--- Record excerpts ---
(* ===== verification/UrlText.v ===== *)
(** * The standard library's [urllib.parse], and the outbound allow-list

    [urlsplit], [urlunsplit], [urljoin] and [urlencode] on text, as
    app/config.py and services/external_auth.py use them; [None] stands for
    [ValueError].  A character is its code point, here below 256. *)

From stdpp Require Import list.
From S2P Require Import Prelude Calendar TimeParse PragueTime AttendanceEvents IpAddress.
#[local] Open Scope Z_scope.

(** [s.partition(c)]: the text before and after the first [c]. *)
Fixpoint partition (c : ascii) (l : chars) : chars * bool * chars :=
  match l with
  | [] => ([], false, [])
  | x :: rest =>
      if Ascii.eqb x c then ([], true, rest)
      else let '(a, found, b) := partition c rest in (x :: a, found, b)
  end.

(** [s.rpartition(c)]. *)
Definition rpartition (c : ascii) (l : chars) : chars * bool * chars :=
  let '(a, found, b) := partition c (rev l) in
  if found then (rev b, true, rev a) else ([], false, l).

Definition contains_char (c : ascii) (l : chars) : bool := existsb (Ascii.eqb c) l.

Definition chars_eqb (a b : chars) : bool := bool_decide (a = b).

(** [s.rstrip(c)]. *)
Fixpoint drop_while (p : ascii → bool) (l : chars) : chars :=
  match l with [] => [] | x :: rest => if p x then drop_while p rest else l end.
Definition rstrip_char (c : ascii) (l : chars) : chars := rev (drop_while (Ascii.eqb c) (rev l)).

(** ** [urlsplit] *)

Record SplitResult := mk_split {
  sr_scheme : chars;
  sr_netloc : chars;
  sr_path : chars;
  sr_query : chars;
  sr_fragment : chars;
}.

Definition is_alpha (c : ascii) : bool :=
  ((65 <=? code c) && (code c <=? 90)) || ((97 <=? code c) && (code c <=? 122)).
Definition scheme_char (c : ascii) : bool :=
  is_alpha c || is_digit c || contains_char c ["+"; "-"; "."]%char.
Definition unsafe_char (c : ascii) : bool := (code c =? 9) || (code c =? 10) || (code c =? 13).

(** Up to the first of [/?#]. *)
Fixpoint split_netloc (l : chars) : chars * chars :=
  match l with
  | [] => ([], [])
  | x :: rest =>
      if contains_char x ["/"; "?"; "#"]%char then ([], l)
      else let '(a, b) := split_netloc rest in (x :: a, b)
  end.

(** [_check_bracketed_host]: an IPv6 or a future address. *)
Definition bracketed_host_ok (host : chars) : bool :=
  match host with
  | "v"%char :: rest =>
      let '(digits, dot, tail) := partition "." rest in
      dot && negb (is_nil digits) && forallb (λ c, is_some (hex_value c)) digits &&
      negb (is_nil tail)
  | _ => match ip_address (string_of_list_ascii host) with
         | Some (V6 _ _) => true
         | _ => false
         end
  end.

Definition netloc_ok (netloc : chars) : bool :=
  let opened := contains_char "[" netloc in
  let closed := contains_char "]" netloc in
  if opened && closed then
    bracketed_host_ok (partition "]" (partition "[" netloc).2).1.1
  else negb (opened || closed).

Definition split_scheme (url default_scheme : chars) : chars * chars :=
  let '(before, found, after) := partition ":" url in
  match before with
  | first :: _ =>
      if found && is_alpha first && forallb scheme_char before
      then (lower_char <$> before, after) else (default_scheme, url)
  | [] => (default_scheme, url)
  end.

Definition urlsplit (raw default_scheme : chars) : option SplitResult :=
  let url := List.filter (λ c, negb (unsafe_char c)) (drop_while (λ c, code c <=? 32) raw) in
  let '(scheme, url) := split_scheme url default_scheme in
  let '(netloc, url) :=
    match url with
    | "/"%char :: "/"%char :: rest => split_netloc rest
    | _ => ([], url)
    end in
  if negb (netloc_ok netloc) then None
  else
    let '(url, _, fragment) := partition "#" url in
    let '(path, _, query) := partition "?" url in
    Some (mk_split scheme netloc path query fragment).

(** [_hostinfo], [hostname] and [port] of the result. *)
Definition hostinfo (r : SplitResult) : chars * option chars :=
  let '(_, found, after) := rpartition "@" (sr_netloc r) in
  let info := if found then after else sr_netloc r in
  let '(_, bracket, bracketed) := partition "[" info in
  let '(hostname, port) :=
    if bracket then
      let '(h, _, rest) := partition "]" bracketed in (h, (partition ":" rest).2)
    else let '(h, _, p) := partition ":" info in (h, p) in
  (hostname, if is_nil port then None else Some port).

Definition has_userinfo (r : SplitResult) : bool := contains_char "@" (sr_netloc r).

Definition hostname (r : SplitResult) : option chars :=
  match (hostinfo r).1 with
  | [] => None
  | h => let '(name, percent, zone) := partition "%" h in
         Some ((lower_char <$> name) ++ (if percent then "%"%char :: zone else []))
  end.

(** [None] when it raises; [Some None] without a port. *)
Definition port (r : SplitResult) : option (option Z) :=
  match (hostinfo r).2 with
  | None => Some None
  | Some p => if forallb is_digit p && (digits_value p <=? 65535) then Some (Some (digits_value p)) else None
  end.

(** ** The allow-list of app/config.py *)

Definition split_https_url (value : string) : option SplitResult :=
  parsed ← urlsplit (list_ascii_of_string value) [];
  p ← port parsed;
  if negb (chars_eqb (sr_scheme parsed) (list_ascii_of_string "https")) || negb (is_some (hostname parsed))
  then None
  else if has_userinfo parsed then None
  else if is_some p then None
  else if negb (is_nil (sr_query parsed)) || negb (is_nil (sr_fragment parsed)) then None
  else Some parsed.

Definition ends_with (suffix s : string) : bool :=
  String.eqb (substring (String.length s - String.length suffix) (String.length suffix) s) suffix &&
  (String.length suffix <=? String.length s)%nat.

Definition validate_external_endpoint_url (value : string) (allowed_hosts allowed_paths : list string)
    : option string :=
  parsed ← split_https_url value;
  h ← hostname parsed;
  let hostname := string_of_list_ascii (rstrip_char "." (lower_char <$> h)) in
  if String.eqb hostname "localhost" || ends_with ".localhost" hostname then None
  else if is_some (ip_address hostname) then None
  else if negb (mem hostname allowed_hosts) ||
          negb (mem (string_of_list_ascii (sr_path parsed)) allowed_paths) then None
  else Some value.

(** ** [urlunsplit] and [urljoin] *)

Definition urlunsplit (r : SplitResult) : chars :=
  let url := sr_path r in
  let url :=
    if negb (is_nil (sr_netloc r)) then
      "/"%char :: "/"%char :: sr_netloc r ++
      (match url with [] => [] | "/"%char :: _ => url | _ => "/"%char :: url end)
    else url in
  (if is_nil (sr_scheme r) then [] else sr_scheme r ++ [":"%char]) ++ url ++
  (if is_nil (sr_query r) then [] else "?"%char :: sr_query r) ++
  (if is_nil (sr_fragment r) then [] else "#"%char :: sr_fragment r).

(** [_splitparams]: the parameters of the last segment. *)
Definition split_params (path : chars) : chars * chars :=
  let '(dir, found, segment) := rpartition "/" path in
  let '(name, _, params) := partition ";" (if found then segment else path) in
  ((if found then dir ++ ["/"%char] else []) ++ name, params).

Definition with_params (path params : chars) : chars :=
  if is_nil params then path else path ++ ";"%char :: params.

(** The dot segments of a path, resolved; [out] is reversed. *)
Fixpoint resolve_segments (segments out : list chars) : list chars :=
  match segments with
  | [] => rev out
  | s :: rest =>
      if chars_eqb s ["."; "."]%char then resolve_segments rest (tail out)
      else if chars_eqb s ["."%char] then resolve_segments rest out
      else resolve_segments rest (s :: out)
  end.

Fixpoint join_slash (l : list chars) : chars :=
  match l with
  | [] => []
  | [s] => s
  | s :: rest => s ++ "/"%char :: join_slash rest
  end.

Definition drop_last_segment (l : list chars) : list chars :=
  match last l with Some [] => l | _ => removelast l end.

(** The middle segments that are empty go. *)
Definition squeeze_segments (l : list chars) : list chars :=
  match l with
  | [] | [_] => l
  | first :: rest =>
      first :: List.filter (λ s, negb (is_nil s)) (removelast rest) ++ option_list (last rest)
  end.

Definition joined_path (base_path path : chars) : chars :=
  let segments :=
    match path with
    | "/"%char :: _ => split_on "/" path []
    | _ => squeeze_segments (drop_last_segment (split_on "/" base_path []) ++ split_on "/" path [])
    end in
  let resolved := resolve_segments segments [] ++
    (if match last segments with
        | Some s => chars_eqb s ["."%char] || chars_eqb s ["."; "."]%char
        | None => false
        end then [[]] else []) in
  match join_slash resolved with [] => ["/"%char] | p => p end.

(** For an [https] base. *)
Definition urljoin (base url : chars) : option chars :=
  match url with
  | [] => Some base
  | _ =>
      b ← urlsplit base [];
      u ← urlsplit url (sr_scheme b);
      if negb (chars_eqb (sr_scheme u) (sr_scheme b)) then Some url
      else
        let '(path, params) := split_params (sr_path u) in
        if negb (is_nil (sr_netloc u)) then
          Some (urlunsplit (mk_split (sr_scheme u) (sr_netloc u) (with_params path params)
                              (sr_query u) (sr_fragment u)))
        else
          let '(base_path, base_params) := split_params (sr_path b) in
          if is_nil path && is_nil params then
            Some (urlunsplit (mk_split (sr_scheme u) (sr_netloc b) (with_params base_path base_params)
                    (if is_nil (sr_query u) then sr_query b else sr_query u) (sr_fragment u)))
          else
            Some (urlunsplit (mk_split (sr_scheme u) (sr_netloc b)
                    (with_params (joined_path base_path path) params) (sr_query u) (sr_fragment u)))
  end.

(** ** [urlencode] *)

Definition hex_digit (n : Z) : ascii := ascii_of_N (Z.to_N (if n <? 10 then n + 48 else n + 55)).

(** [quote_plus]; a text is its octets in UTF-8. *)
Definition quote_char (c : ascii) : chars :=
  if is_alpha c || is_digit c || contains_char c ["_"; "."; "-"; "~"]%char then [c]
  else if Ascii.eqb c " " then ["+"%char]
  else ["%"%char; hex_digit (code c / 16); hex_digit (code c mod 16)].
Definition quote_plus (s : string) : string :=
  string_of_list_ascii (mjoin (quote_char <$> list_ascii_of_string s)).

Definition urlencode (params : list (string * string)) : string :=
  String.concat "&" ((λ kv, quote_plus kv.1 +:+ "=" +:+ quote_plus kv.2) <$> params).

(** ** Properties *)

(** What the allow-list lets through. *)
Lemma validate_external_endpoint_url_ok value hosts paths v :
  validate_external_endpoint_url value hosts paths = Some v →
  v = value ∧ ∃ parsed h, urlsplit (list_ascii_of_string value) [] = Some parsed ∧
    sr_scheme parsed = list_ascii_of_string "https" ∧ has_userinfo parsed = false ∧
    port parsed = Some None ∧ sr_query parsed = [] ∧ sr_fragment parsed = [] ∧
    hostname parsed = Some h ∧
    string_of_list_ascii (rstrip_char "." (lower_char <$> h)) ∈ hosts ∧
    string_of_list_ascii (sr_path parsed) ∈ paths.
Proof.
  unfold validate_external_endpoint_url, split_https_url. intros H.
  destruct (urlsplit _ []) as [r|] eqn:E; [|done]. simpl in H.
  destruct (port r) as [p|] eqn:Ep; [|done]. simpl in H.
  destruct (chars_eqb (sr_scheme r) _) eqn:Es; [|done]. destruct (hostname r) as [h|] eqn:Eh; [|done].
  simpl in H. destruct (has_userinfo r) eqn:Eu; [done|]. destruct p; [done|]. simpl in H.
  destruct (sr_query r) eqn:Eq; [|done]. destruct (sr_fragment r) eqn:Ef; [|done]. simpl in H.
  rewrite Eh in H. simpl in H. destruct (_ || ends_with _ _) in H; [done|].
  destruct (is_some _) in H; [done|].
  destruct (mem _ hosts) eqn:E1; [|done]. destruct (mem _ paths) eqn:E2; [|done]. injection H as <-.
  apply mem_true in E1, E2. split; [done|]. exists r, h. split_and!; try done.
  by apply bool_decide_eq_true in Es.
Qed.

Definition joins (base url joined : string) : Prop :=
  urljoin (list_ascii_of_string base) (list_ascii_of_string url) = Some (list_ascii_of_string joined).

Example join_relative : joins "https://a.com/x/y" "../z/./w" "https://a.com/z/w".
Proof. vm_compute. reflexivity. Qed.
Example join_absolute : joins "https://a.com/x/y" "/k;p?q#f" "https://a.com/k;p?q#f".
Proof. vm_compute. reflexivity. Qed.
Example join_host : joins "https://a.com/x" "//b.com/y" "https://b.com/y".
Proof. vm_compute. reflexivity. Qed.
Example join_other_scheme : joins "https://a.com/x" "http://169.254.169.254/latest" "http://169.254.169.254/latest".
Proof. vm_compute. reflexivity. Qed.

(** The targets the tests of the repository refuse, and the one they accept. *)
Example allow_list :
  (λ url, is_some (validate_external_endpoint_url url ["accounts.google.com"]
                     ["/.well-known/openid-configuration"])) <$>
    ["http://accounts.google.com/.well-known/openid-configuration";
     "https://user@accounts.google.com/.well-known/openid-configuration";
     "https://accounts.google.com:443/.well-known/openid-configuration";
     "https://127.0.0.1/.well-known/openid-configuration";
     "https://localhost/.well-known/openid-configuration";
     "https://accounts.google.com.evil.example/.well-known/openid-configuration";
     "https://accounts.google.com/other";
     "https://accounts.google.com/.well-known/openid-configuration"]%string =
  [false; false; false; false; false; false; false; true].
Proof. vm_compute. reflexivity. Qed.

Example encoded : urlencode [("a b", "x/y=1&"); ("state", "A-_.~")]%string = "a+b=x%2Fy%3D1%26&state=A-_.~"%string.
Proof. vm_compute. reflexivity. Qed.
(* ===== verification/ExternalSafety.v ===== *)
(** * What a request about external sign-in may change

    The invariant of the external tables, and [evolves]: how one request can
    move transactions and identities.  Everything said about runs of the
    service rests on it. *)

From stdpp Require Import gmap pretty.
From S2P Require Import Prelude Calendar TimeParse PragueTime Models AttendanceEvents AttendanceApi AdminEmployments.
From S2P Require Import Accounts Sessions Login LoginSafety Instances AccountsSafety RequestAuth IpAddress IntegrationClients Cursors.
From S2P Require Import ExternalProviders ExternalAuth.
#[local] Open Scope Z_scope.

(** ** Successful steps of this code *)

Lemma abind_done {A B} (m : attempted A) (k : A → attempted B) b :
  abind m k = Done b ↔ ∃ a, m = Done a ∧ k a = Done b.
Proof. destruct m; simpl; split; [eauto|by intros (? & [= ->] & ?)|done|by intros (? & ? & _)]. Qed.

Lemma refuse_if_bind_done {B} c code (k : unit → attempted B) b :
  abind (refuse_if c code) k = Done b ↔ c = false ∧ k tt = Done b.
Proof. unfold refuse_if, refuse. destruct c; simpl; split; [done|by intros [? _]|done|by intros [_ ?]]. Qed.

Lemma or_refuse_done {A} (o : option A) code a : or_refuse o code = Done a ↔ o = Some a.
Proof. unfold or_refuse, refuse. destruct o; simpl; split; congruence. Qed.

Lemma lift_done {A} (r : result A) a : lift r = Done a ↔ r = Ok a.
Proof. destruct r; simpl; split; congruence. Qed.

(** Unfold a successful run into the facts of its steps. *)
Ltac done_inv H :=
  repeat match type of H with
    | abind (refuse_if _ _) _ = Done _ =>
        let E := fresh "Hguard" in apply refuse_if_bind_done in H as [E H]
    | abind _ _ = Done _ =>
        let x := fresh "v" in let E := fresh "Hstep" in
        apply abind_done in H as (x & E & H);
        first [apply or_refuse_done in E | apply lift_done in E | idtac]
    end.
(* ===== verification/PlanViews.v ===== *)
(** * The month views of the shift plan

    api/v1/shift_plan.py: the groups of a signed-in employee and the plan of a
    group; api/v1/admin_shift_plan.py: the plan of a month with its totals.
    [name_key] is [str.lower] on user names and [name_leb] the collation of the
    database; two strings are compared by code points. *)

From S2P Require Import Prelude Calendar TimeParse Format PragueTime Models TimeIntervals TimeMetrics.
From S2P Require Import Locks EmploymentAccess DayStatus AttendanceEvents MonthSummary.
From S2P Require Import AttendanceApi SystemInvariant Groups ShiftPlanApi MonthViews.
From Stdlib Require Import QArith.
#[local] Open Scope Z_scope.

(** ** One day of a plan; both views build the same record *)

Record ShiftPlanDayOut := mk_plan_day_out {
  pd_date : string;
  pd_arrival_time : option string;
  pd_departure_time : option string;
  pd_status : option string;
  pd_effective_status : option string;
  pd_is_within_employment_period : bool;
  pd_planned_minutes : Z;
  pd_planned_hours : Q;
  pd_planned_state : string;
  pd_planned : option (list (metric_key * option MetricOut));
  pd_status_metrics : list (status_metric_key * option MetricOut);
}.

(** [DaySummary.planned_hours]. *)
Definition planned_hours_of_day (d : DaySummary) : result Q :=
  let? mins := planned_minutes_of_day d in
  let? v := metric_value mins in
  Ok (hours_of_tenths (mv_tenths v)).

Definition day_of_summary (s : MonthSummary) (day : date) : result DaySummary :=
  or_raise (last (where_ (λ x, dy_date x =? day) (ms_day_summaries s))) (Crash "KeyError").

Definition plan_day_out (e : Employment) (direct_plan : option ShiftPlan) (day : date)
    (day_summary : DaySummary) : result ShiftPlanDayOut :=
  let? mins := planned_minutes_of_day day_summary in
  let? hours := planned_hours_of_day day_summary in
  Ok (mk_plan_day_out (isoformat day)
    (p ← direct_plan; sp_arrival_time p) (p ← direct_plan; sp_departure_time p)
    (p ← direct_plan; sp_status p) (dy_effective_status day_summary)
    (within_employment_period e day) mins hours (dy_planned_state day_summary)
    (metrics_out (dy_planned day_summary))
    (status_metrics_out (day_status_items (dy_status_metrics day_summary)))).

(** The plans of several employments, and the dict keyed by employment and day. *)
Definition plans_of_many (db : DB) (ids : list Z) (start stop : date) : list ShiftPlan :=
  where_ (λ p, mem (sp_employment_id p) ids && in_range start stop (sp_date p)) (plans db).
Definition plan_by_key (rows : list ShiftPlan) (employment_id : Z) (day : date)
    : option ShiftPlan :=
  last (where_ (λ p, (sp_employment_id p =? employment_id) && (sp_date p =? day)) rows).

(** [summaries[employment.id]]. *)
Definition summary_of (summaries : list (Z * MonthSummary)) (employment_id : Z)
    : result MonthSummary :=
  or_raise (snd <$> last (where_ (λ p, p.1 =? employment_id) summaries)) (Crash "KeyError").

(** [{...} if summary.planned else None]. *)
Definition planned_out (s : MonthSummary) : option (list (metric_key * option MetricOut)) :=
  month_metrics_out (ms_planned s).

Section PlanViews.
Context `{zone : PragueZone} (name_leb : string → string → bool) (name_key : string → string).

(** ** The portal: groups of an employee *)

Definition bad_month (year month : Z) : bool :=
  (year <? 2000) || (2100 <? year) || (month <? 1) || (12 <? month).
Definition invalid_month : api_error := ApiError 400 "invalid_month".
Definition group_not_found : api_error := ApiError 404 "group_not_found".

(** [group.members], each with its employment; the foreign key gives one. *)
Definition member_employments (db : DB) (group_id : Z) : list Employment :=
  omap (get_employment db) (group_members db group_id).

Definition active_in_month (db : DB) (start stop : date) (e : Employment) : bool :=
  is_some (active_user db e) && employment_overlaps_month e start stop.

Definition accessible_group (db : DB) (auth : PortalUserAuth) (group_id : Z) (start stop : date)
    : result EmploymentGroup :=
  let? group := or_raise (get_group db group_id) group_not_found in
  guard (negb (pu_is_active (auth_user auth)) ||
         negb (existsb (λ e, (em_user_id e =? pu_id (auth_user auth)) &&
                             active_in_month db start stop e)
                 (member_employments db (eg_id group)))) group_not_found ?;;
  Ok group.

Record GroupOptionOut := mk_group_option { go_id : Z; go_name : string }.

(** [ORDER BY name, id]. *)
Definition group_leb (a b : EmploymentGroup) : bool :=
  if String.eqb (eg_name a) (eg_name b) then eg_id a <=? eg_id b else name_leb (eg_name a) (eg_name b).

(** The join of the groups with their members, employments and users. *)
Definition group_of_user (db : DB) (user_id : Z) (start stop : date) (g : EmploymentGroup) : bool :=
  existsb (λ e, (em_user_id e =? user_id) && is_some (active_user db e) && in_month_sql start stop e)
    (member_employments db (eg_id g)).

Definition portal_list_shift_plan_groups (db : DB) (auth : PortalUserAuth) (year month : Z)
    : result (list GroupOptionOut) :=
  guard (bad_month year month) invalid_month ?;;
  let '(start, stop) := month_range year month in
  Ok ((λ g, mk_group_option (eg_id g) (eg_name g)) <$>
    sorted_by group_leb
      (where_ (group_of_user db (pu_id (auth_user auth)) start stop) (groups db))).

Record GroupShiftPlanRowOut := mk_group_row {
  gr_employment_id : Z;
  gr_display_label : string;
  gr_is_own_employment : bool;
  gr_shift_plan_locked : bool;
  gr_display_metrics : list string;
  gr_days : list ShiftPlanDayOut;
  gr_planned_minutes : Z;
  gr_planned_hours : Q;
  gr_planned : option (list (metric_key * option MetricOut));
  gr_status_metrics : list (status_metric_key * option MetricOut);
}.

Record GroupShiftPlanMonthOut := mk_group_month {
  gp_group_id : Z;
  gp_group_name : string;
  gp_year : Z;
  gp_month : Z;
  gp_rows : list GroupShiftPlanRowOut;
}.

Definition user_name_of (db : DB) (e : Employment) : string :=
  default EmptyString (pu_name <$> user_of db e).

(** [(employment.user.name.lower(), employment_id)]. *)
Definition member_leb (db : DB) (a b : Employment) : bool :=
  let ka := name_key (user_name_of db a) in
  let kb := name_key (user_name_of db b) in
  if String.eqb ka kb then em_id a <=? em_id b else string_leb ka kb.

Definition group_row (db : DB) (auth : PortalUserAuth) (year month : Z) (rows : list ShiftPlan)
    (summaries : list (Z * MonthSummary)) (e : Employment) : result GroupShiftPlanRowOut :=
  let '(start, stop) := month_range year month in
  let? summary := summary_of summaries (em_id e) in
  let? days := map_result (λ day,
      let? day_summary := day_of_summary summary day in
      plan_day_out e (plan_by_key rows (em_id e) day) day day_summary) (month_days start stop) in
  let? mins := planned_minutes summary in
  let? tenths := planned_tenths summary in
  Ok (mk_group_row (em_id e) (employment_label db e (Some (user_name_of db e)))
    (em_user_id e =? pu_id (auth_user auth))
    (is_month_locked db LOCK_SHIFT_PLAN (em_id e) year month)
    (display_metrics_for_employment e) days mins (hours_of_tenths tenths)
    (planned_out summary) (status_metrics_out (ms_status_metrics summary))).

Definition portal_get_group_shift_plan_month (db : DB) (auth : PortalUserAuth)
    (group_id year month : Z) : result GroupShiftPlanMonthOut :=
  guard (bad_month year month) invalid_month ?;;
  let '(start, stop) := month_range year month in
  let? group := accessible_group db auth group_id start stop in
  let active_members := where_ (active_in_month db start stop)
    (member_employments db (eg_id group)) in
  let rows := plans_of_many db (em_id <$> active_members) start stop in
  let? summaries := build_month_summaries db active_members year month false in
  let? out := map_result (group_row db auth year month rows summaries)
    (sorted_by (member_leb db) active_members) in
  Ok (mk_group_month (eg_id group) (eg_name group) year month out).

(** ** The administration: the plan of a month *)

Record ActiveEmploymentOut := mk_active_out {
  ae_id : Z;
  ae_user_id : Z;
  ae_user_name : string;
  ae_title : string;
  ae_employment_type : string;
  ae_display_label : string;
  ae_start_date : string;
  ae_end_date : option string;
  ae_is_active : bool;
  ae_user_is_active : bool;
  ae_is_active_in_month : bool;
}.

Record ShiftPlanSummaryOut := mk_plan_summary {
  ps_planned_minutes : Z;
  ps_planned_hours : Q;
  ps_scheduled_days : Z;
  ps_holiday_days : Z;
  ps_off_days : Z;
  ps_planned : option (list (metric_key * option MetricOut));
  ps_status_metrics : list (status_metric_key * option MetricOut);
}.

Record ShiftPlanRowOut := mk_plan_row {
  pr_employment_id : Z;
  pr_user_id : Z;
  pr_user_name : string;
  pr_title : string;
  pr_employment_type : string;
  pr_display_label : string;
  pr_start_date : string;
  pr_end_date : option string;
  pr_is_active_in_month : bool;
  pr_shift_plan_locked : bool;
  pr_attendance_locked : bool;
  pr_display_metrics : list string;
  pr_days : list ShiftPlanDayOut;
  pr_summary : ShiftPlanSummaryOut;
}.

Record ShiftPlanMonthOut := mk_plan_month {
  pm_year : Z;
  pm_month : Z;
  pm_selected_employment_ids : list Z;
  pm_available_employments : list ActiveEmploymentOut;
  pm_rows : list ShiftPlanRowOut;
}.

Definition user_is_active (db : DB) (e : Employment) : bool :=
  match user_of db e with Some u => pu_is_active u | None => false end.

(** [_to_active_employment_out]; the employments listed have a user. *)
Definition to_active_employment_out (db : DB) (start stop : date) (e : Employment)
    : ActiveEmploymentOut :=
  mk_active_out (em_id e) (em_user_id e) (user_name_of db e) (em_title e)
    (employment_type_value (em_employment_type e))
    (employment_label db e (Some (user_name_of db e)))
    (isoformat (em_start_date e)) (isoformat <$> em_end_date e)
    (employment_is_active_in_month db e start stop) (user_is_active db e)
    (employment_is_active_in_month db e start stop).

Definition available_employments (db : DB) (start stop : date) : list Employment :=
  where_ (user_is_active db)
    (sorted_by by_start (where_ (in_month_sql start stop) (employments db))).

(** The counters of the loop over the days. *)
Record plan_totals := mk_totals {
  pt_days : list ShiftPlanDayOut;
  pt_minutes : Z;
  pt_scheduled : Z;
  pt_holiday : Z;
  pt_off : Z;
}.

Definition as_int (b : bool) : Z := if b then 1 else 0.

Definition plan_day_step (e : Employment) (rows : list ShiftPlan) (summary : MonthSummary)
    (t : plan_totals) (cur : date) : result plan_totals :=
  let direct_row := plan_by_key rows (em_id e) cur in
  let? day_summary := day_of_summary summary cur in
  let? mins := planned_minutes_of_day day_summary in
  let? day := plan_day_out e direct_row cur day_summary in
  Ok (mk_totals (pt_days t ++ [day]) (pt_minutes t + mins)
    (pt_scheduled t + as_int match direct_row with
       | Some p => is_some (sp_arrival_time p) && is_some (sp_departure_time p)
       | None => false end)
    (pt_holiday t + as_int match direct_row with
       | Some p => status_is (sp_status p) DAY_STATUS_HOLIDAY | None => false end)
    (pt_off t + as_int match direct_row with
       | Some p => status_is (sp_status p) DAY_STATUS_OFF | None => false end)).

Definition admin_plan_row (db : DB) (year month : Z) (rows : list ShiftPlan)
    (plan_locked_ids attendance_locked_ids : list Z) (summaries : list (Z * MonthSummary))
    (e : Employment) : result ShiftPlanRowOut :=
  let '(start, stop) := month_range year month in
  let? summary := summary_of summaries (em_id e) in
  let? totals := fold_result (plan_day_step e rows summary) (month_days start stop)
    (mk_totals [] 0 0 0 0) in
  let? tenths := planned_tenths summary in
  Ok (mk_plan_row (em_id e) (em_user_id e) (user_name_of db e) (em_title e)
    (employment_type_value (em_employment_type e))
    (employment_label db e (Some (user_name_of db e)))
    (isoformat (em_start_date e)) (isoformat <$> em_end_date e)
    (employment_is_active_in_month db e start stop)
    (mem (em_id e) plan_locked_ids) (mem (em_id e) attendance_locked_ids)
    (display_metrics_for_employment e) (pt_days totals)
    (mk_plan_summary (pt_minutes totals) (hours_of_tenths tenths) (pt_scheduled totals)
      (pt_holiday totals) (pt_off totals) (planned_out summary)
      (status_metrics_out (ms_status_metrics summary)))).

Definition admin_get_shift_plan_month (db : DB) (year month : Z) : result ShiftPlanMonthOut :=
  query_month year month ?;;
  let '(start, stop) := month_range year month in
  let available := available_employments db start stop in
  let available_out := to_active_employment_out db start stop <$> available in
  match selected_employment_ids db year month with
  | [] => Ok (mk_plan_month year month [] available_out [])
  | selected_ids =>
      let plan_rows := plans_of_many db selected_ids start stop in
      let plan_locked := load_locked_employment_ids db LOCK_SHIFT_PLAN selected_ids year month in
      let attendance_locked :=
        load_locked_employment_ids db LOCK_ATTENDANCE selected_ids year month in
      let selected := where_ (λ e, mem (em_id e) selected_ids) available in
      let? summaries := build_month_summaries db selected year month false in
      let? rows := map_result
        (admin_plan_row db year month plan_rows plan_locked attendance_locked summaries) selected in
      Ok (mk_plan_month year month selected_ids available_out rows)
  end.
End PlanViews.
---
### What you are asked to do
Repeat exactly the lines above, starting with the first line of the records and finishing with the line holding "if Ascii.eqb x c then ([], true, rest)". Add no other line.

### Result
(* ===== verification/UrlText.v ===== *)
(** * The standard library's [urllib.parse], and the outbound allow-list

    [urlsplit], [urlunsplit], [urljoin] and [urlencode] on text, as
    app/config.py and services/external_auth.py use them; [None] stands for
    [ValueError].  A character is its code point, here below 256. *)

From stdpp Require Import list.
From S2P Require Import Prelude Calendar TimeParse PragueTime AttendanceEvents IpAddress.
#[local] Open Scope Z_scope.

(** [s.partition(c)]: the text before and after the first [c]. *)
Fixpoint partition (c : ascii) (l : chars) : chars * bool * chars :=
  match l with
  | [] => ([], false, [])
  | x :: rest =>
      if Ascii.eqb x c then ([], true, rest)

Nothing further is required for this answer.